Source data
—————
(** * Customer-support RAG bot: retrieval, confidence and fallback

    A shallow embedding of the retrieval-and-grounding pipeline of the
    repository, and the properties its specification states about it.

    Sources embedded here:
    - [src/simple_rag_system.py]   lexical strategy  ([Module SimpleRAGSystem])
    - [src/src/rag_system.py]      lexical strategy, refactored ([Module RAGSystem])
    - the retrieval of these two, on the stored objects ([Module Objects])
    - [src/rag_system.py]          dense strategy    ([Module DenseRAGSystem])
    - [src/knowledge_base.py]      document store    ([Module KnowledgeBase],
                                                      [Module KnowledgeBaseStore])
    - [src/src/knowledge_base.py]  document store, refactored
                                                     ([Module RefactoredKnowledgeBase])
    - [src/metrics.py]             metrics tracker   ([Module MetricsTracker])
    - [src/app.py]                 chat turn         ([Module App])

    Modelling conventions.
    - Python [str] is [string], a character being a code point below 256
      (the Latin-1 range): [\w] of [re] and [str.lower] are those of Python
      3 on that range, where [str.lower] maps character by character. Text
      with other code points is not covered. A literal of this file holds
      the bytes of its UTF-8 encoding, not its code points: a text with a
      character above 127 is written [Examples.text "..."], or with
      [ascii_of_nat].
    - Python [int] is [Z]; Python [float] is idealised as an exact rational
      ([Qc]), so rounding is not modelled.
    - A document is a [dict]: a finite map from keys to JSON-like values.
      Where a property is about which object is written to, documents are
      references to objects on a heap ([Module Objects]); elsewhere they are
      their values.
    - An exception is a value: fallible code lives in the [result] monad and
      [try ... except Exception] is [try_except].
    - [print] and the loggers are not modelled. *)

From stdpp Require Import gmap strings list fin_maps numbers sorting.
From Stdlib Require Import QArith Qcanon Ascii Lqa.

Local Open Scope string_scope.
Local Open Scope list_scope.
Local Open Scope Z_scope.

(** ** The Python fragment the sources use *)

Module Py.

(** Exceptions, all of them subclasses of [Exception]. *)
Inductive exn :=
| KeyError
| AttributeError
| TypeError
| IndexError
| APIError
| Exception (msg : string).

Inductive result (A : Type) :=
| Ok (a : A)
| Raise (e : exn).
Global Arguments Ok {A} a.
Global Arguments Raise {A} e.

Global Instance result_ret : MRet result := λ A a, Ok a.
Global Instance result_bind : MBind result := λ A B f m,
  match m with
  | Ok a => f a
  | Raise e => Raise e
  end.
Global Instance result_fmap : FMap result := λ A B f m,
  match m with
  | Ok a => Ok (f a)
  | Raise e => Raise e
  end.

(** [try: body  except Exception as e: handler e]. *)
Definition try_except {A} (body : result A) (handler : exn → result A) : result A :=
  match body with
  | Ok a => Ok a
  | Raise e => handler e
  end.

(** The list comprehension [[f x for x in l]] with a fallible [f]: the first
    exception aborts it. *)
Fixpoint comprehension {A B} (f : A → result B) (l : list A) : result (list B) :=
  match l with
  | [] => Ok []
  | x :: l' => y ← f x; ys ← comprehension f l'; Ok (y :: ys)
  end.

(** *** Strings *)

(** The characters that [str.lower] changes: A-Z, and in the Latin-1 range
    the capital letters from À (192) to Þ (222), the sign × (215) apart.
    Each is 32 below its lower-case letter. *)
Definition is_upper (c : ascii) : bool :=
  let n := nat_of_ascii c in
  ((65 <=? n)%nat && (n <=? 90)%nat)
  || ((192 <=? n)%nat && (n <=? 214)%nat)
  || ((216 <=? n)%nat && (n <=? 222)%nat).
(** Lines 284-288. *)
Fixpoint merge_video_results (found_codes : option (gset str))
    (video_scan_results : list outcome) : res (option (gset str)) :=
  match video_scan_results with
  | [] => mret found_codes
  | result :: rest =>
      found_codes' ← add_video_codes found_codes result.1.2;
      merge_video_results found_codes' rest
  end.

(** Lines 217-290, entered with the local [found_codes] as the thumbnails
    left it. *)
Definition video_phase (w : world) (found_codes : option (gset str)) : M (list str) :=
  found ← find_video_player w;
  if negb found then mret []
  else
    video_scan_results ← video_scan w (timestamps w) [];
    found_codes' ← lift (merge_video_results found_codes video_scan_results);
    s ← lift (read_found_codes found_codes');
    mret (elements s).

(** Lines 180-294. The set-up of the driver and the loading of the page
    (lines 138-178) are not modelled: their outcome is the page whose
    thumbnails and timestamps the world lists. [list(found_codes)] is
    [elements]: some enumeration of the set without repetition. *)
Definition extract_attendance_codes (w : world) : M (list str) :=
  try_finally
    (let found_codes := thumbnail_found_codes w in
     match found_codes with
     | Some s =>
         if bool_decide (s <> ∅) then mret (elements s)
         else video_phase w found_codes
     | None => video_phase w found_codes
     end)
    (log Quit).

(** The browser as the page has just been loaded. *)
Definition fresh : browser := Browser 0 [].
—————
### Exercise prompt
What is needed is an exact copy of every entry above.

### Answer below
(** * Customer-support RAG bot: retrieval, confidence and fallback

    A shallow embedding of the retrieval-and-grounding pipeline of the
    repository, and the properties its specification states about it.

    Sources embedded here:
    - [src/simple_rag_system.py]   lexical strategy  ([Module SimpleRAGSystem])
    - [src/src/rag_system.py]      lexical strategy, refactored ([Module RAGSystem])
    - the retrieval of these two, on the stored objects ([Module Objects])
    - [src/rag_system.py]          dense strategy    ([Module DenseRAGSystem])
    - [src/knowledge_base.py]      document store    ([Module KnowledgeBase],
                                                      [Module KnowledgeBaseStore])
    - [src/src/knowledge_base.py]  document store, refactored
                                                     ([Module RefactoredKnowledgeBase])
    - [src/metrics.py]             metrics tracker   ([Module MetricsTracker])
    - [src/app.py]                 chat turn         ([Module App])

    Modelling conventions.
    - Python [str] is [string], a character being a code point below 256
      (the Latin-1 range): [\w] of [re] and [str.lower] are those of Python
      3 on that range, where [str.lower] maps character by character. Text
      with other code points is not covered. A literal of this file holds
      the bytes of its UTF-8 encoding, not its code points: a text with a
      character above 127 is written [Examples.text "..."], or with
      [ascii_of_nat].
    - Python [int] is [Z]; Python [float] is idealised as an exact rational
      ([Qc]), so rounding is not modelled.
    - A document is a [dict]: a finite map from keys to JSON-like values.
      Where a property is about which object is written to, documents are
      references to objects on a heap ([Module Objects]); elsewhere they are
      their values.
    - An exception is a value: fallible code lives in the [result] monad and
      [try ... except Exception] is [try_except].
    - [print] and the loggers are not modelled. *)

From stdpp Require Import gmap strings list fin_maps numbers sorting.
From Stdlib Require Import QArith Qcanon Ascii Lqa.

Local Open Scope string_scope.
Local Open Scope list_scope.
Local Open Scope Z_scope.

(** ** The Python fragment the sources use *)

Module Py.

(** Exceptions, all of them subclasses of [Exception]. *)
Inductive exn :=
| KeyError
| AttributeError
| TypeError
| IndexError
| APIError
| Exception (msg : string).

Inductive result (A : Type) :=
| Ok (a : A)
| Raise (e : exn).
Global Arguments Ok {A} a.
Global Arguments Raise {A} e.

Global Instance result_ret : MRet result := λ A a, Ok a.
Global Instance result_bind : MBind result := λ A B f m,
  match m with
  | Ok a => f a
  | Raise e => Raise e
  end.
Global Instance result_fmap : FMap result := λ A B f m,
  match m with
  | Ok a => Ok (f a)
  | Raise e => Raise e
  end.

(** [try: body  except Exception as e: handler e]. *)
Definition try_except {A} (body : result A) (handler : exn → result A) : result A :=
  match body with
  | Ok a => Ok a
  | Raise e => handler e
  end.

(** The list comprehension [[f x for x in l]] with a fallible [f]: the first
    exception aborts it. *)
Fixpoint comprehension {A B} (f : A → result B) (l : list A) : result (list B) :=
  match l with
  | [] => Ok []
  | x :: l' => y ← f x; ys ← comprehension f l'; Ok (y :: ys)
  end.

(** *** Strings *)

(** The characters that [str.lower] changes: A-Z, and in the Latin-1 range
    the capital letters from À (192) to Þ (222), the sign × (215) apart.
    Each is 32 below its lower-case letter. *)
Definition is_upper (c : ascii) : bool :=
  let n := nat_of_ascii c in
  ((65 <=? n)%nat && (n <=? 90)%nat)
  || ((192 <=? n)%nat && (n <=? 214)%nat)
  || ((216 <=? n)%nat && (n <=? 222)%nat).
(** Lines 284-288. *)
Fixpoint merge_video_results (found_codes : option (gset str))
    (video_scan_results : list outcome) : res (option (gset str)) :=
  match video_scan_results with
  | [] => mret found_codes
  | result :: rest =>
      found_codes' ← add_video_codes found_codes result.1.2;
      merge_video_results found_codes' rest
  end.

(** Lines 217-290, entered with the local [found_codes] as the thumbnails
    left it. *)
Definition video_phase (w : world) (found_codes : option (gset str)) : M (list str) :=
  found ← find_video_player w;
  if negb found then mret []
  else
    video_scan_results ← video_scan w (timestamps w) [];
    found_codes' ← lift (merge_video_results found_codes video_scan_results);
    s ← lift (read_found_codes found_codes');
    mret (elements s).

(** Lines 180-294. The set-up of the driver and the loading of the page
    (lines 138-178) are not modelled: their outcome is the page whose
    thumbnails and timestamps the world lists. [list(found_codes)] is
    [elements]: some enumeration of the set without repetition. *)
Definition extract_attendance_codes (w : world) : M (list str) :=
  try_finally
    (let found_codes := thumbnail_found_codes w in
     match found_codes with
     | Some s =>
         if bool_decide (s <> ∅) then mret (elements s)
         else video_phase w found_codes
     | None => video_phase w found_codes
     end)
    (log Quit).

(** The browser as the page has just been loaded. *)
Definition fresh : browser := Browser 0 [].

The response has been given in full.